The Iowa Electronic Markets (IEM) and NewsFutures follow the “buy a basket” model. On IEM, there is an explicit step (and a separate screen) for buying baskets of assets. Traders who don’t master this step can only buy assets, but can still bet in either direction, since there are separate markets in the different assets. I’ll talk later about why separating the markets is a mistake.
On NewsFutures, the explicit step of buying the basket has been hidden in the common case where there are only two outcomes; it’s only visible in multi-position claims. NewsFutures doesn’t currently have any multi-position claims, so I can’t verify this. (I’ll talk about markets with multiple outcomes in a later posting.) The Foresight Exchange follows the simpler “buying complementary assets” model.
Market operators who depend on trading for their profits want to encourage more trading. One of the obstacles is that traders are relatively unwilling to leave orders on the books (some estimates are that 80 percent of traders seldom or never leave standing orders.) If the market operator can encourage traders to leave more standing orders, there will be narrower spreads, and more trading opportunities.
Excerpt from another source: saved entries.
(* ===== verification/HttpRequestProperties.v ===== *)
(** * Requests from end to end

    Requests that are encoded, cut into segments and decoded again arrive as they
    were; and the connections on which the decoder fails. *)

From Stdlib Require Import Strings.String.
From S2P Require Import Prelude MachineInt Buffer AbstractBuffer BufferTheory HeapBuffer DynamicBuffer BufferUtil.
From S2P Require Import FrameDecoders FrameProperties Replay ReplayProperties DerivedBuffers.
From S2P Require Import Text HttpHeader HttpHeaderProperties HttpMessage HttpMessageProperties HttpDecoder HttpDecoderProperties.

Import AbstractChannelBuffer (readerIndex, writerIndex).


(** ** Requests *)

(** The bytes of a content: the shared empty buffer has none. *)
Definition content_bytes {V : Type} (view_bytes : V -> list Z) (c : option V) : list Z :=
  match c with Some v => view_bytes v | None => [] end.

Section Requests.
Context {B V : Type} {RB : RawBuffer B} {RS : ReadSpec B} {WS : WriteSpec B} {WB : WriteBuffer B}
  {SB : SliceBuffer B V} {CV : Content (option V)} {SA : StringAlgorithms}.
Context (view_bytes : V -> list Z) {SS : SliceSpec B V view_bytes}.
Import HttpMessageDecoder.
Import HttpHeaderProperties (stands).
Import FastString (MkFast).
Abbreviation H := DefaultHttpHeader.t.
Abbreviation decoder := (HttpMessageDecoder.t H V).
Abbreviation F := (output H (option V)).
Abbreviation config := (@config V H).
Abbreviation message := (HttpMessage.t H (option V)).
(* ===== verification/TimeoutsProperties.v ===== *)
(** * What the idle state handler reports

    Each idle state event is true of what went through the handler before; while
    the handler runs every kind of idleness is watched by exactly one timeout, and
    is reported; and the runs in which a timeout finds its task deleted. *)

From S2P Require Import Prelude MachineInt Text Timeouts.
Import AsioDeadlineTimer IdleStateHandler.

(** Each element of a log is true of those before it. *)
Definition each_true {E} (P : list E -> E -> Prop) (l : list E) : Prop := forall l1 e l2, l = l1 ++ e :: l2 -> P l1 e.

Lemma each_true_snoc {E} (P : list E -> E -> Prop) l e : each_true P l -> P l e -> each_true P (l ++ [e]).
Proof.
  intros Hl He l1 e' l2 Eq. destruct l2 as [|x l2 _] using rev_ind.
  - apply app_inj_tail in Eq as [<- <-]. exact He.
  - rewrite app_comm_cons, app_assoc in Eq. apply app_inj_tail in Eq as [Eq _]. exact (Hl _ _ _ Eq).
Qed.

Lemma each_true_nil {E} (P : list E -> E -> Prop) : each_true P [].
Proof. intros l1 e l2 Eq. destruct l1; discriminate. Qed.

(** ** What the log says *)

Definition lastRead (l : list event) : Z :=
  fold_left (fun t e => match e with Initialized t | MessageReceived t => t | _ => t end) l 0.

Definition lastWrite (l : list event) : Z :=
  fold_left (fun t e =>
    match e with Initialized t => t | WriteCompleted a t' => if a >? 0 then t' else t | _ => t end) l 0.

(** The time of the last activity that counts for a kind of idleness. *)
Definition lastActivity (k : IdleState) (l : list event) : Z :=
  match k with
  | READER_IDLE => lastRead l
  | WRITER_IDLE => lastWrite l
  | ALL_IDLE => Z.max (lastWrite l) (lastRead l)
  end.

(** An idle state event tells the time of the last activity before it, which is
    at least the idle time ago. *)
Definition true_event (millis : IdleState -> Z) (before : list event) (e : event) : Prop :=
  match e with
  | IdleStateEvent k last time =>
      0 < millis k /\ last = lastActivity k before /\ 1000 * millis k <= time - last
  | _ => True
  end.

Definition true_log (millis : IdleState -> Z) : list event -> Prop := each_true (true_event millis).

Lemma alter_Some {A} (f : A -> A) (l : list A) i j x :
  alter f i l !! j = Some x <-> (i = j /\ exists y, l !! j = Some y /\ x = f y) \/ (i <> j /\ l !! j = Some x).
Proof.
  rewrite list_lookup_alter. destruct (decide (i = j)) as [<-|Hn].
  - rewrite fmap_Some. split; [intros H; left; auto | intros [[_ H]|[H _]]; [exact H | contradiction]].
  - split; [intros H; right; auto | intros [[H _]|[_ H]]; [contradiction | exact H]].
Qed.

Section Handler.
Context {W : Type} {DT : DeadlineTimer W} {DS : DeadlineTimerSpec W}.
Context (closes throws : IdleState -> Z -> bool).
Context (millis : IdleState -> Z) (small : forall k, millis k <= 2 ^ 62).
Abbreviation world := (world W).
Implicit Types (w : world) (k : IdleState) (o : nat).

(** ** The kinds apart

    [frame k w w']: the step from [w] to [w'] was one of kind [k] alone. *)
Record frame (k : IdleState) (w w' : world) : Prop := MkFrame {
  f_now : now w' = now w;
  f_open : isOpen w' = isOpen w;
  f_timer : timer (self w') = timer (self w);
  f_read : lastReadTime (self w') = lastReadTime (self w);
  f_write : lastWriteTime (self w') = lastWriteTime (self w);
  f_millis : idleTimeMillis (self w') = idleTimeMillis (self w);
  f_log : log w' = log w;
  f_tasks : (tasks w <= tasks w')%nat;
  f_task k' : k' <> k -> timeoutTask (self w') k' = timeoutTask (self w) k';
  f_kept k' : k' <> k -> idleTimeout (self w') k' = idleTimeout (self w) k';
  f_lookup o tm : fst (task tm) <> k -> timeouts w' !! o = Some tm <-> timeouts w !! o = Some tm;
}.

(** Every timeout has a task that was allocated. *)
Definition allocated w : Prop := forall o tm, timeouts w !! o = Some tm ->
  exists n, snd (task tm) = Task n /\ (n < tasks w)%nat.

(** A timeout of the task [p] of kind [k] whose handler was not called yet. *)
Definition waits k (p : pointer) o (tm : timeout (IdleState * pointer) W) w : Prop :=
  timeouts w !! o = Some tm /\ task tm = (k, p) /\ waiting (deadlineTimer tm) = true.

(** A kind that is not watched: before [initialize] and after [destroy]. *)
Definition stopped k w : Prop := timeoutTask (self w) k = Null /\ idleTimeout (self w) k = None.

(** A kind that has a task, for which no timeout waits. *)
Definition unarmed k w : Prop := exists n, timeoutTask (self w) k = Task n /\ (n < tasks w)%nat /\
  (forall o tm, ~ waits k (Task n) o tm w).

(** A kind that has a task, without or with a timeout. *)
Definition tasked k w : Prop := exists n, timeoutTask (self w) k = Task n.
Definition released k w : Prop := tasked k w /\ idleTimeout (self w) k = None.
Definition prepared k w : Prop := unarmed k w /\ idleTimeout (self w) k = None.
Lemma write_complete_inv l n success w : inv l w -> is_Some (writes w !! n) -> exists b w', complete n success w = (Ok b, w') /\ inv l w' /\ log w' = log w /\
  now w' = now w /\ (b = true -> exists x, writes w !! n = Some x /\ result x = None) /\
  (b = true -> exists x, writes w' !! n = Some x /\ result x = Some success).
Proof.
  intros Hi [x Hx]. unfold complete. rewrite bind_gets. unfold id. rewrite Hx. destruct (result x) as [r|] eqn:Er.
  - exists false, w. split; [reflexivity|]. split; [exact Hi|]. repeat split; discriminate.
  - rewrite bind_modify. pose proof (setResult_inv l n x success w Hi Hx Er) as H1. set (w1 := with_writes _ w) in *.
    assert (writes w1 !! n = Some (with_result (Some success) x)) as Hw1 by (apply list_lookup_insert_eq; exact (lookup_lt_Some _ _ _ Hx)).
    destruct (listener x) as [o|].
    + destruct (cancelTimeout_inv l o w1 H1) as (w2 & E & H2 & Hl & Hw & Hn). rewrite (bind_ok _ _ _ _ _ E).
      exists true, w2. split; [reflexivity|]. split; [exact H2|]. split; [exact Hl|]. split; [exact Hn|]. split; [eauto|]. intros _. rewrite Hw. eauto.
    + exists true, w1. split; [reflexivity|]. split; [exact H1|]. eauto 10.
Qed.

Lemma setListener_inv l n o w : inv l w -> is_Some (writes w !! n) -> exists w', setListener n o w = (Ok tt, w') /\ inv l w' /\ log w' = log w /\ now w' = now w.
Proof.
  intros Hi [x Hx]. unfold setListener. rewrite bind_gets. unfold id. rewrite Hx. destruct (result x) eqn:Er.
  - destruct (cancelTimeout_inv l o w Hi) as (w' & E & H & Hl & _ & Hn). eauto 6.
  - eexists. split; [reflexivity|]. split; [|auto]. apply (inv_kept l w); auto; [exact (same_timeouts w)|]. intros m y r Hm Hr. fields.
    rewrite list_lookup_insert_ne by congruence. eauto.
Qed.
Definition logged w e : world :=
  MkWorld (now w) (isOpen w) (context w) (timer w) (timeoutMillis w) (timeouts w) (writes w) (log w ++ [e]).

Lemma logged_inv e w : inv [e] w -> (forall n t, e <> WriteTimeout n t) -> inv [] (logged w e).
Proof.
  intros [] He. unfold logged. split; fields; rewrite ?app_nil_r; auto.
  - apply each_true_snoc; [assumption|]. destruct e; [exact I | exfalso; exact (He _ _ eq_refl)].
  - intros n t Hin. apply in_app_or in Hin as [Hin|[->|[]]]; [exact (i_failed0 n t Hin) | exfalso; exact (He _ _ eq_refl)].
Qed.

Lemma pending_inv e w : inv [] w -> inv [e] w.
Proof.
  intros []. split; auto. intros o tm Ho. destruct (i_timeouts0 o tm Ho) as (t0 & [(Hin & H)|H]); exists t0; [left | right; exact H].
  rewrite app_nil_r in Hin. split; [apply in_or_app; left; exact Hin | exact H].
Qed.
(** [c] with more told. *)
Definition tell (os : list output) (c : t) : t :=
  MkChannel (state c) (socketOpen c) (closeFutureDone c) (interestOps c) (ops c) (polledOp c) (writeBufferSize c)
    (highWaterMarkCounter c) (isWriting c) (inFlight c) (outputs c ++ os).

Lemma emit_tell o c : emit o c = (Ok tt, tell [o] c).
Proof. reflexivity. Qed.

Lemma emit_if (b : bool) o c : (if b then emit o else ret tt) c = (Ok tt, tell (if b then [o] else []) c).
Proof. destruct b; [reflexivity|]. unfold tell. rewrite app_nil_r. destruct c; reflexivity. Qed.

Lemma resolved_tell os c : resolved (tell os c) = resolved c ++ omap resolution os.
Proof. apply omap_app. Qed.

(** Closing an open channel keeps its last write, or all when the socket throws. *)
Lemma close_spec c : isOpen c = true -> socketOpen c = true -> closeFutureDone c = false ->
  writeBufferSize c = i32 (bytes (ops c)) ->
  exists c', close c = (Ok tt, c') /\ isOpen c' = false /\ closeFutureDone c' = true /\
    let k := if closeThrows then 0%nat else (length (ops c) - 1)%nat in
    ops c' = drop k (ops c) /\ resolved c' = resolved c ++ futures false (take k (ops c)) /\
    writeBufferSize c' = i32 (bytes (ops c')).
Proof.
  intros Ho Hso Hd Hs. unfold close. rewrite bind_gets. unfold id. rewrite Hd. unfold closeWith. rewrite bind_gets.
  unfold id. cbv zeta. rewrite Ho, Hso. cbn [negb orb].
  assert (Hset : forall c0, closeFutureDone c0 = false ->
    setClosed c0 = (Ok true, tell [CloseFutureSet] (with_closeFutureDone true (with_state ST_CHANNEL_CLOSED c0)))).
  { intros c0 H0. unfold setClosed. rewrite bind_modify, bind_gets. unfold id. cbn [closeFutureDone with_state].
    rewrite H0. reflexivity. }
  destruct closeThrows.
  - rewrite (bind_ok _ _ _ _ _ (Hset c Hd)). cbn [setFuture]. rewrite bind_ret_l, emit_tell.
    eexists. split; [reflexivity|]. rewrite !resolved_tell. simpl. rewrite !app_nil_r. auto.
  - rewrite bind_modify, (bind_ok _ _ _ _ _ (Hset (with_socketOpen false c) Hd)). cbn [setFuture]. rewrite bind_ret_l.
    cbv iota. rewrite (bind_ok _ _ _ _ _ (emit_if _ _ _)), (bind_ok _ _ _ _ _ (emit_if _ _ _)).
    set (c1 := tell _ _). destruct (cleanUp_spec c1 Hs) as (c2 & E & T & Hs2). rewrite (bind_ok _ _ _ _ _ E), emit_tell.
    eexists. split; [reflexivity|]. rewrite resolved_tell, (t_resolved _ _ _ _ T). simpl. rewrite app_nil_r.
    split; [unfold isOpen; simpl; rewrite (t_state _ _ _ _ T); reflexivity|].
    split; [rewrite (t_done _ _ _ _ T); reflexivity|]. split; [exact (t_ops _ _ _ _ T)|]. split; [|exact Hs2].
    f_equal. unfold c1. rewrite !resolved_tell.
    destruct (isConnected c), (isBound c); simpl; rewrite !app_nil_r; reflexivity.
Qed.

(** C19: Closing a channel while writes are outstanding.  asio calls the handler of
    each with an error; the clean-up has failed all writes but the last before, so
    that the first call takes the last write and, when there was another, the
    second finds no operation in the queue and takes one nonetheless, which has no
    meaning.  With at most one write outstanding, or when the socket cannot be
    closed, all writes are failed in order. *)
Theorem outstanding_writes_when_closed c : isOpen c = true -> socketOpen c = true -> closeFutureDone c = false -> wf c ->
  exists c', execAll (Close :: repeat (Completed true) (length (ops c))) c =
      (if closeThrows || (length (ops c) <=? 1)%nat then Ok tt else Err Undefined, c') /\
    resolved c' = resolved c ++ futures false (ops c) /\ ops c' = [].
Proof.
  intros Ho Hso Hd [Hs _]. destruct (close_spec c Ho Hso Hd Hs) as (c1 & E & _ & Hd1 & Ho1 & Hr1 & Hs1).
  destruct (aborted_all (length (ops c)) c1 Hd1 Hs1) as (c' & E' & Hr & Ho'). exists c'.
  cbv zeta in Ho1, Hr1. rewrite Ho1 in E', Hr, Ho'. rewrite length_drop in E'. split; [|split].
  - unfold execAll; fold execAll. change (exec Close c) with (close c). rewrite (bind_ok _ _ _ _ _ E). etransitivity; [exact E'|].
    f_equal. destruct closeThrows; cbn [orb].
    + rewrite Nat.sub_0_r, Nat.leb_refl. reflexivity.
    + destruct (length (ops c)) as [|[|n]]; [reflexivity | reflexivity|]. match goal with |- (if ?b then _ else _) = _ => replace b with false by (symmetry; apply Nat.leb_gt; simpl; lia) end. reflexivity.
  - rewrite Hr, Hr1, <- app_assoc, <- futures_app. do 2 f_equal. rewrite (take_ge (drop _ _)) by (rewrite length_drop; lia). apply take_drop.
  - rewrite Ho'. rewrite drop_drop. apply drop_ge. lia.
Qed.
End Channel.
(* ===== verification/Gathering.v ===== *)
(** * What a socket is given of a buffer

    [readSlice(Array&)] and [readSlice(GatheringBuffer&)] of the buffer classes
    ([src/src/cetty/buffer], [src/include/cetty/buffer]), which hand the memory of
    the readable bytes to the socket and take them as read, with the
    [AsioGatheringBuffer] and the [AsioWriteRequest] of
    [src/src/cetty/channel/socket/asio/AsioWriteRequestQueue.h].  A block of memory
    is the bytes that it holds. *)

From S2P Require Import Prelude MachineInt Buffer AbstractBuffer MixedBuffer HeapBuffer DynamicBuffer DerivedBuffers CompositeBuffer.
Import AbstractChannelBuffer (readerIndex, writerIndex, upd).

(** ** AsioGatheringBuffer *)

Module AsioGatheringBuffer.

Definition MAX_BUFFER_COUNT : Z := 8.

(** [byteSize], and the [TruncatableArray] with its elements. *)
Record t := MkGathering {
  byteSize : Z;
  truncatedIndex : Z;
  elems : list (list Z);
}.

Definition with_byteSize (n : Z) (g : t) : t := MkGathering n (truncatedIndex g) (elems g).
Definition with_truncatedIndex (n : Z) (g : t) : t := MkGathering (byteSize g) n (elems g).

(** The default constructors: [truncatedIndex] is one, the elements are empty. *)
Definition new : t := MkGathering 0 1 (repeat [] (Z.to_nat MAX_BUFFER_COUNT)).

Definition empty (g : t) : bool := truncatedIndex g =? 0.
Definition blockCount (g : t) : Z := truncatedIndex g.

(** The elements up to [end()]. *)
Definition blocks (g : t) : list (list Z) := take (Z.to_nat (truncatedIndex g)) (elems g).

Definition bytesCount : M t Z :=
  let! g := gets id in
  (if byteSize g =? 0
   then modify (with_byteSize (fold_left (fun n block => i32 (n + zlen block)) (blocks g) (byteSize g)))
   else ret tt) ;!
  gets byteSize.

Definition clear : M t unit := modify (fun g => MkGathering 0 0 (elems g)).

Definition append (data : list Z) : M t unit :=
  let! g := gets id in
  throw_if (negb (truncatedIndex g <? MAX_BUFFER_COUNT)) Undefined ;!
  modify (fun g => MkGathering (i32 (byteSize g + zlen data)) (truncatedIndex g + 1)
    (<[Z.to_nat (truncatedIndex g) := data]> (elems g))).

Definition at_index (g : t) (index : Z) : result (list Z * Z) :=
  if (index >=? 0) && (index <? MAX_BUFFER_COUNT) then
    match elems g !! Z.to_nat index with
    | Some block => Ok (block, i32 (zlen block))
    | None => Err Undefined
    end
  else Err Undefined.

End AsioGatheringBuffer.

(** ** The views of the buffer classes *)

(** [hasArray()], [array()] and the two [readSlice]s: that into an [Array] is given
    the [Array] as it was before, which a class may leave as it is. *)
Class Gatherable (B : Type) := {
  hasArray : B -> bool;
  array : B -> result (list Z);
  readSliceArray : list Z -> M B (list Z);
  readSliceGathering : M (AsioGatheringBuffer.t * B) unit;
}.

Definition on_gathering {B A} (m : M AsioGatheringBuffer.t A) : M (AsioGatheringBuffer.t * B) A :=
  zoom fst (fun g s => (g, snd s)) m.
Definition on_buffer {B A} (m : M B A) : M (AsioGatheringBuffer.t * B) A := zoom snd (fun b s => (fst s, b)) m.

Section Region.
Context {B : Type} {RB : RawBuffer B}.

(** [array.data(readerIdx)] and [writerIdx - readerIdx]: the bytes behind the
    pointer; they are read, so that they have to be inside the array. *)
Definition region (a : list Z) (b : B) : result (list Z) :=
  let? p := Array.data_at (Array.Data a) (readerIndex b) in
  let n := i32 (writerIndex b - readerIndex b) in
  if (n <? 0) || (p + n >? zlen a) then Err Undefined else Ok (zsub a p n).

(** [readerIdx = writerIdx = 0]. *)
Definition consumeAll : M B unit := upd (fun i => with_readerIdx 0 (with_writerIdx 0 i)).

(** [array.reset(a.data(readerIdx), writerIdx - readerIdx); readerIdx = writerIdx = 0]. *)
Definition sliceOf (a : B -> result (list Z)) : M B (list Z) :=
  let! r := reads (fun b => let? a := a b in region a b) in
  consumeAll ;!
  ret r.
End Region.

(** [HeapChannelBuffer.cpp]. *)
#[global] Instance HeapGatherable : Gatherable HeapChannelBuffer.t := {|
  hasArray _ := true;
  array h := Ok (Array.bytes (HeapChannelBuffer.arry h));
  readSliceArray _ := sliceOf (fun h => Ok (Array.bytes (HeapChannelBuffer.arry h)));
  readSliceGathering :=
    let! block := on_buffer (reads (fun h => region (Array.bytes (HeapChannelBuffer.arry h)) h)) in
    on_gathering (AsioGatheringBuffer.append block) ;!
    on_buffer consumeAll;
|}.

Section Wrapping.
Context {B : Type} {RB : RawBuffer B} {G : Gatherable B}.

(** [DynamicChannelBuffer.h] and [.cpp]. *)
#[global] Instance DynamicGatherable : Gatherable (DynamicChannelBuffer.t B) := {|
  hasArray d := hasArray (DynamicChannelBuffer.buffer d);
  array d := array (DynamicChannelBuffer.buffer d);
  readSliceArray _ := sliceOf (fun d => array (DynamicChannelBuffer.buffer d));
  readSliceGathering := ret tt;
|}.

(** [TruncatedChannelBuffer.h] and [.cpp]. *)
#[global] Instance TruncatedGatherable : Gatherable (TruncatedChannelBuffer.t B) := {|
  hasArray s := hasArray (buffer (TruncatedChannelBuffer.v s));
  array s := array (buffer (TruncatedChannelBuffer.v s));
  readSliceArray _ := sliceOf (fun s => array (buffer (TruncatedChannelBuffer.v s)));
  readSliceGathering := ret tt;
|}.

(** [DuplicatedChannelBuffer.h]. *)
#[global] Instance DuplicatedGatherable : Gatherable (DuplicatedChannelBuffer.t B) := {|
  hasArray s := hasArray (DuplicatedChannelBuffer.parent s);
  array s := array (DuplicatedChannelBuffer.parent s);
  readSliceArray _ := sliceOf (fun s => array (DuplicatedChannelBuffer.parent s));
  readSliceGathering := ret tt;
|}.

(** [SlicedChannelBuffer.h]: both [readSlice]s are empty. *)
#[global] Instance SlicedGatherable : Gatherable (SlicedChannelBuffer.t B) := {|
  hasArray s := hasArray (buffer (SlicedChannelBuffer.v s));
  array s := array (buffer (SlicedChannelBuffer.v s));
  readSliceArray arry := ret arry;
  readSliceGathering := ret tt;
|}.

(** [ReadOnlyChannelBuffer.h]. *)
#[global] Instance ReadOnlyGatherable : Gatherable (ReadOnlyChannelBuffer.t B) := {|
  hasArray _ := false;
  array _ := Err ReadOnlyBufferException;
  readSliceArray arry := ret arry;
  readSliceGathering := ret tt;
|}.

(** [CompositeChannelBuffer.cpp]: the [Array] of the loop is the same for all
    components. *)
Fixpoint gatherLoop (n : nat) (i : Z) (arry : list Z) : M (AsioGatheringBuffer.t * CompositeChannelBuffer.t B) unit :=
  match n with
  | O => ret tt
  | S n =>
      let! readable := on_buffer (CompositeChannelBuffer.ask i (fun c => Ok (AbstractChannelBuffer.readable c))) in
      if readable : bool then
        let! arry := on_buffer (CompositeChannelBuffer.on_component i (readSliceArray arry)) in
        on_gathering (AsioGatheringBuffer.append arry) ;!
        gatherLoop n (i + 1) arry
      else gatherLoop n (i + 1) arry
  end.

#[global] Instance CompositeGatherable : Gatherable (CompositeChannelBuffer.t B) := {|
  hasArray _ := false;
  array _ := Err UnsupportedOperationException;
  readSliceArray arry := ret arry;
  readSliceGathering :=
    let! s := on_buffer (gets id) in
    gatherLoop (Z.to_nat (CompositeChannelBuffer.size s)) 0 [];
|}.
End Wrapping.

(** A buffer of one of two classes. *)
Section Mixed.
Context {A B : Type} {GA : Gatherable A} {GB : Gatherable B}.

#[global] Instance MixedGatherable : Gatherable (A + B) := {|
  hasArray := either hasArray hasArray;
  array := either array array;
  readSliceArray arry := on_either (readSliceArray arry) (readSliceArray arry);
  readSliceGathering := fun '(g, s) =>
    match s with
    | inl a => let '(r, (g, a)) := readSliceGathering (g, a) in (r, (g, inl a))
    | inr b => let '(r, (g, b)) := readSliceGathering (g, b) in (r, (g, inr b))
    end;
|}.
End Mixed.

(** ** AsioWriteRequest *)

Module AsioWriteRequest.

(** [writeBufferSize] is not set by the constructor of a message that is no
    buffer. *)
Record t := MkRequest {
  buffer : list Z;
  gathring : AsioGatheringBuffer.t;
  writeBufferSize : option Z;
}.

Definition newOther : t := MkRequest [] AsioGatheringBuffer.new None.

Section Request.
Context {B : Type} {G : Gatherable B}.

(** [AsioWriteRequest(evt)] for a message that is a buffer. *)
Definition new : M B t :=
  let! array := gets hasArray in
  if array : bool then
    let! a := readSliceArray [] in
    ret (MkRequest a (AsioGatheringBuffer.with_truncatedIndex 0 AsioGatheringBuffer.new) (Some (zlen a)))
  else fun b =>
    let '(r, (g, b)) := (readSliceGathering ;! on_gathering AsioGatheringBuffer.bytesCount) (AsioGatheringBuffer.new, b) in
    (let? n := r in
     if AsioGatheringBuffer.truncatedIndex g =? 1 then
       let? block := CompositeChannelBuffer.element (AsioGatheringBuffer.elems g) 0 in
       Ok (MkRequest block (AsioGatheringBuffer.with_truncatedIndex 0 g) (Some n))
     else Ok (MkRequest [] g (Some n)), b).
End Request.

Definition hasBuffers (r : t) : bool := AsioGatheringBuffer.truncatedIndex (gathring r) >? 0.

(** The bytes that [AsioSocketChannel::write] gives to the socket: none when the
    size is zero; a size that was not set is whatever the memory held. *)
Definition sent (uninitialised : Z) (r : t) : list Z :=
  let size := match writeBufferSize r with Some n => n | None => uninitialised end in
  if size =? 0 then []
  else if hasBuffers r then concat (AsioGatheringBuffer.blocks (gathring r))
  else buffer r.

End AsioWriteRequest.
IEM is non-profit and NewsFutures and Foresight Exchange use only play-money, so they don’t take extra steps to encourage book orders. TradeSports uses its fee structure to encourage book orders. Only the person who accepts an offer out of the trading book pays a transaction fee. The trader who left the standing order trades for free.
From these basic market foundations, variations have been developed that support asking complex and interdependent questions, that support questions the basic mechanism can’t answer, and that predict well even when there are few traders. I plan to talk about all the variations in later posts.